PROVIDED INFORMATION:
(** X11: [Put] never places a nil resource in the store.  In any state
    whatever, [Put] of nil returns the nil-connection error and leaves the
    state as it is: the test comes before the mutex is touched, so it
    returns even while the mutex is held, where [Put] of a non-nil resource
    blocks.  And a [Put] that returns leaves a store that held no nil
    resource without one. *)
Theorem Put_keeps_store_free_of_nil s c :
  Put None s = Ok (Some ErrNilConn) s /\
  (mu (pool s) = true -> c <> None -> Put c s = Deadlock) /\
  (forall r s',
     Forall (fun e => conn e <> None) (buf (store s)) ->
     Put c s = Ok r s' ->
     Forall (fun e => conn e <> None) (buf (store s'))).
Proof.
  split; [reflexivity|]. split.
  { intros Hm Hn. destruct c as [h|]; [|congruence].
    open_state s. subst. reflexivity. }
  intros r s' Hall Hrun. destruct c as [h|].
  - open_state s. revert Hrun. run.
    destruct m; simpl; [discriminate|].
    destruct cs as [p|]; simpl.
    + destruct cd; simpl; [discriminate|].
      destruct (cp <=? Z.of_nat (length b)); simpl.
      * destruct cl as [g|]; simpl.
        -- destruct (g (Some h) w) as [r1 w1]. simpl.
           intros Hrun. inversion Hrun; subst. assumption.
        -- intros Hrun. inversion Hrun; subst. assumption.
      * intros Hrun. inversion Hrun; subst. simpl.
        apply Forall_app. split; [assumption|].
        constructor; [discriminate | constructor].
    + destruct cl as [g|]; simpl.
      * destruct (g (Some h) w) as [r1 w1]. simpl.
        intros Hrun. inversion Hrun; subst. assumption.
      * intros Hrun. inversion Hrun; subst. assumption.
  - inversion Hrun; subst. auto.
Qed.

(** ** Sequences of calls on an open pool *)

(** One call on an open pool returns and leaves the pool open or released,
    with the capacity of its store unchanged. *)
Lemma do_call_keeps s (k : call) :
  open_pool s -> well_fuelled (Z.to_nat (cap (store s))) k ->
  exists s',
    do_call k s = Ok tt s' /\ (open_pool s' \/ released_pool s') /\
    cap (store s') = cap (store s).
Proof.
  intros Ho Hk. destruct k as [fuel|c|c| |]; unfold do_call, bind.
  - simpl in Hk. rewrite Get_open by apply Ho.
    assert (Hfuel : (length (buf (store s)) < fuel)%nat) by (destruct Ho; lia).
    destruct (Get_loop_outcome _ s fuel Ho eq_refl Hfuel)
      as (r & s' & dropped & added & Hres & Hp & Hcap & Hcl & Htr & Hle & _ & Hcase).
    rewrite Hres. exists s'. split; [reflexivity|]. split; [|assumption]. left.
    destruct Ho as [Hm Hc Hf Hcls Hd Hcp Hl].
    constructor; rewrite ?Hp, ?Hcap, ?Hcl; auto.
    destruct Hcase as [(e & Hsplit & _)|(_ & Hempty & _)].
    + rewrite Hsplit, length_app in Hl. simpl in Hl. lia.
    + rewrite Hempty. simpl. lia.
  - destruct c as [h|]; [|exists s; simpl; auto].
    destruct (Put_keeps_open s (Some h) Ho) as (r & s' & Hrun & Ho' & Hcap);
      [discriminate|].
    rewrite Hrun. exists s'. auto.
  - destruct (Close_returns s c) as (r & s' & Hrun & Hp & Hs); [apply Ho|].
    rewrite Hrun. exists s'. split; [reflexivity|]. split; [|now rewrite Hs].
    left. now apply (open_pool_frame s).
  - destruct (close (pool s)) as [g|] eqn:Hg; [|now destruct Ho].
    rewrite (Release_open s g); try apply Ho; auto.
    + eexists. split; [reflexivity|]. split; [|reflexivity].
      right. constructor; reflexivity.
    + destruct Ho as [Hm Hc]. congruence.
  - rewrite Len_open by assumption. exists s. auto.
Qed.

(** X3: from an open pool, every sequence of calls of [Get], [Put], [Close],
    [Release] and [Len] returns (each [Get] having fuel for a full store): no
    call panics or blocks.  The pool ends open or released, the capacity of
    the store is what it was, and [Len] answers with a number between 0 and
    that capacity. *)
Theorem calls_keep_pool_sound (ks : list call) :
  forall s,
    open_pool s -> Forall (well_fuelled (Z.to_nat (cap (store s)))) ks ->
    exists s',
      do_calls ks s = Ok tt s' /\ (open_pool s' \/ released_pool s') /\
      cap (store s') = cap (store s) /\
      exists n, Len s' = Ok n s' /\ 0 <= n <= cap (store s).
Proof.
  induction ks as [|k ks IH]; intros s Ho Hks.
  - exists s. split; [reflexivity|]. split; [auto|]. split; [reflexivity|].
    exists (Z.of_nat (length (buf (store s)))). split; [now apply Len_open|].
    destruct Ho; lia.
  - inversion Hks as [|k' ks' Hk Hrest]; subst.
    destruct (do_call_keeps s k Ho Hk) as (s1 & Hrun & Hstate & Hcap).
    simpl. unfold bind. rewrite Hrun.
    destruct Hstate as [Ho1|Hrel].
    + rewrite <- Hcap in Hrest.
      destruct (IH s1 Ho1 Hrest) as (s' & Hruns & Hst & Hcap' & n & HLen & Hn).
      exists s'. split; [assumption|]. split; [assumption|].
      split; [congruence|]. exists n. split; [assumption|]. now rewrite <- Hcap.
    + rewrite released_pool_terminal by assumption.
      exists s1. split; [reflexivity|]. split; [auto|]. split; [assumption|].
      exists 0. split; [now apply released_pool_Len|]. destruct Ho; lia.
Qed.

(** ** First in, first out *)

(** Returning the resources [cs] to a store with room for them appends them
    in order. *)
Lemma put_all_stores (cs : list iface) :
  forall s,
    open_pool s -> Forall (fun c => c <> None) cs ->
    Z.of_nat (length (buf (store s))) + Z.of_nat (length cs) <= cap (store s) ->
    put_all cs s =
    Ok (map (fun _ => None) cs)
       (mkState (pool s)
          (mkChan (buf (store s) ++ map (fun c => mkIdle c (clock (world s))) cs)
             (cap (store s)) false)
          (world s) (trace s)).
Proof.
  induction cs as [|c cs IH]; intros s Ho Hall Hroom.
  - destruct Ho as [Hm Hc Hf Hcl Hd Hcp Hl]. open_state s. subst.
    unfold ret. now rewrite app_nil_r.
  - inversion Hall as [|c' cs' Hc Hcs]; subst. simpl in Hroom.
    simpl. unfold bind at 1. rewrite Put_stores by (auto; lia).
    unfold bind at 1. rewrite IH; simpl; auto.
    + unfold ret. now rewrite <- app_assoc.
    + destruct Ho. constructor; simpl; auto. rewrite length_app. simpl. lia.
    + rewrite length_app. simpl. lia.
Qed.
(** *** One call of each function of the scanner *)

Lemma scan_once_S (fuel : nat) (s : string) :
  scan_once (S fuel) s =
  match s with
  | EmptyString => JSONDecodeError
  | String c r =>
      if Ascii.eqb c DQ then
        match scanstring r with
        | Some (str, rest) => Ok (PyStr str, rest)
        | None => JSONDecodeError
        end
      else if Ascii.eqb c "{" then JSONObject fuel r
      else if Ascii.eqb c "[" then JSONArray fuel r
      else scan_atom s
  end.
Proof. reflexivity. Qed.

Lemma JSONObject_S (fuel : nat) (s : string) :
  JSONObject (S fuel) s =
  match skip_ws s with
  | EmptyString => JSONDecodeError
  | String c r =>
      if Ascii.eqb c "}" then Ok (PyDict [], r)
      else if Ascii.eqb c DQ then object_items fuel [] r
      else JSONDecodeError
  end.
Proof. reflexivity. Qed.

Lemma JSONArray_S (fuel : nat) (s : string) :
  JSONArray (S fuel) s =
  match skip_ws s with
  | EmptyString => JSONDecodeError
  | String c r =>
      if Ascii.eqb c "]" then Ok (PyList [], r)
      else array_items fuel [] (String c r)
  end.
Proof. reflexivity. Qed.

(** *** Every value read takes at least one character *)

Definition shorter (fuel : nat) : Prop :=
  (forall s v r, scan_once fuel s = Ok (v, r) ->
                 String.length r < String.length s)
  /\ (forall s v r, JSONObject fuel s = Ok (v, r) ->
                    String.length r < String.length s)
  /\ (forall pairs s v r, object_items fuel pairs s = Ok (v, r) ->
                          String.length r < String.length s)
  /\ (forall s v r, JSONArray fuel s = Ok (v, r) ->
                    String.length r < String.length s)
  /\ (forall values s v r, array_items fuel values s = Ok (v, r) ->
                           String.length r < String.length s).

Lemma shorter_all (fuel : nat) : shorter fuel.
Proof.
  induction fuel as [|fuel (IHs & IHo & IHi & IHa & IHe)].
  { repeat split; intros; discriminate. }
  repeat split.
  - intros s v r. rewrite scan_once_S. destruct s as [|c s']; [discriminate|].
    destruct (Ascii.eqb c DQ).
    { destruct (scanstring s') as [[str rest]|] eqn:E; [|discriminate].
      intros [= _ <-]. apply scanstring_shorter in E. cbn [String.length]. lia. }
    destruct (Ascii.eqb c "{").
    { intros H. apply IHo in H. cbn [String.length]. lia. }
    destruct (Ascii.eqb c "[").
    { intros H. apply IHa in H. cbn [String.length]. lia. }
    apply scan_atom_shorter.
  - intros s v r. rewrite JSONObject_S.
    destruct (skip_ws s) as [|c s'] eqn:E; [discriminate|].
    apply skip_ws_cons in E.
    destruct (Ascii.eqb c "}"); [intros [= _ <-]; exact E|].
    destruct (Ascii.eqb c DQ); [|discriminate].
    intros H. apply IHi in H. lia.
  - intros pairs s v r. rewrite SchemaFacts.object_items_S.
    destruct (scanstring s) as [[key r0]|] eqn:E0; [|discriminate].
    apply scanstring_shorter in E0.
    destruct (skip_ws r0) as [|colon r1] eqn:E1; [discriminate|].
    apply skip_ws_cons in E1.
    destruct (negb (Ascii.eqb colon ":")); [discriminate|].
    destruct (scan_once fuel (skip_ws r1)) as [[v2 r2]| |] eqn:E2;
      try discriminate.
    apply IHs in E2. pose proof (skip_ws_length r1) as L1. cbv zeta.
    destruct (skip_ws r2) as [|c r3] eqn:E3; [discriminate|].
    apply skip_ws_cons in E3.
    destruct (Ascii.eqb c "}"); [intros [= _ <-]; lia|].
    destruct (Ascii.eqb c ","); [|discriminate].
    destruct (skip_ws r3) as [|q r4] eqn:E4; [discriminate|].
    apply skip_ws_cons in E4.
    destruct (Ascii.eqb q DQ); [|discriminate].
    intros H. apply IHi in H. lia.
  - intros s v r. rewrite JSONArray_S.
    destruct (skip_ws s) as [|c s'] eqn:E; [discriminate|].
    pose proof (skip_ws_length s) as L. rewrite E in L.
    destruct (Ascii.eqb c "]").
    + intros [= _ <-]. cbn [String.length] in L. lia.
    + intros H. apply IHe in H. lia.
  - intros values s v r. rewrite SchemaFacts.array_items_S.
    destruct (scan_once fuel s) as [[v1 r1]| |] eqn:E1; try discriminate.
    apply IHs in E1. cbv zeta.
    destruct (skip_ws r1) as [|c r2] eqn:E2; [discriminate|].
    apply skip_ws_cons in E2.
    destruct (Ascii.eqb c "]"); [intros [= _ <-]; lia|].
    destruct (Ascii.eqb c ","); [|discriminate].
    intros H. apply IHe in H. pose proof (skip_ws_length r2). lia.
Qed.
(** * cmr_token_creator: the EDL bearer-token Lambda, embedded in Rocq

    A shallow embedding of [cmr_token_creator.py].  The Python module talks to
    four external collaborators (SSM Parameter Store, KMS, the Earthdata Login
    HTTP API and the logger).  Every call to one of them is recorded, in
    program order, in a trace of events; what the collaborator answers is
    given by a [world], a family of oracles that see the whole trace so far.
    Python exceptions are an explicit outcome of the computation. *)

From Stdlib Require Import ZArith List Bool Ascii String Lia.
From stdpp Require Import gmap strings.
Import ListNotations.

Set Warnings "-register-all".

Local Open Scope string_scope.
Local Open Scope list_scope.

(** ** Python values *)

(** The values the program handles are strings read from SSM and whatever
    [response.json()] parses: a JSON document.  Python's [False] is
    [JBool false] and [None] is [JNull].  A [JObj] is a [dict] in insertion
    order, each key bound once; numbers are the integers. *)
Inductive json : Type :=
| JNull
| JBool (b : bool)
| JNum (n : Z)
| JStr (s : string)
| JArr (items : list json)
| JObj (fields : list (string * json)).

(** [d[key]] on the fields of a dict. *)
Fixpoint dict_get (key : string) (fields : list (string * json)) : option json :=
  match fields with
  | [] => None
  | (k, v) :: rest => if String.eqb key k then Some v else dict_get key rest
  end.

(** [list(d.keys())]. *)
Definition dict_keys (fields : list (string * json)) : list string :=
  map fst fields.

(** [key in keys]. *)
Definition key_in (key : string) (keys : list string) : bool :=
  existsb (String.eqb key) keys.

(** [v == s] for a string literal [s]. *)
Definition py_eq_str (v : json) (s : string) : bool :=
  match v with
  | JStr t => String.eqb t s
  | _ => false
  end.

(** [bool(v)], as [not token] tests it. *)
Definition py_truthy (v : json) : bool :=
  match v with
  | JNull => false
  | JBool b => b
  | JNum n => negb (Z.eqb n 0)
  | JStr s => negb (String.eqb s "")
  | JArr items => match items with [] => false | _ => true end
  | JObj fields => match fields with [] => false | _ => true end
  end.

(** The one-character strings a [for] loop draws from a [str]. *)
Fixpoint str_chars (s : string) : list json :=
  match s with
  | EmptyString => []
  | String c rest => JStr (String c EmptyString) :: str_chars rest
  end.

(** ** Exceptions and the effect monad *)

Inductive exn : Type :=
| ClientError (msg : string)       (* botocore.exceptions.ClientError *)
| BotoCoreError (msg : string)     (* any other botocore exception *)
| RequestException (msg : string)  (* raised by a requests call itself *)
| JSONDecodeError                  (* response.json() on a non-JSON body *)
| KeyError (key : string)
| AttributeError (attr : string)
| TypeError
| SystemExit (code : Z).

WHAT THE EXERCISE ASKS:
Only the lines from the first line of the records through the line with "Put None s = Ok (Some ErrNilConn) s /\" should be reproduced, exactly and with nothing added.

COMPLETED EXERCISE:
(** X11: [Put] never places a nil resource in the store.  In any state
    whatever, [Put] of nil returns the nil-connection error and leaves the
    state as it is: the test comes before the mutex is touched, so it
    returns even while the mutex is held, where [Put] of a non-nil resource
    blocks.  And a [Put] that returns leaves a store that held no nil
    resource without one. *)
Theorem Put_keeps_store_free_of_nil s c :
  Put None s = Ok (Some ErrNilConn) s /\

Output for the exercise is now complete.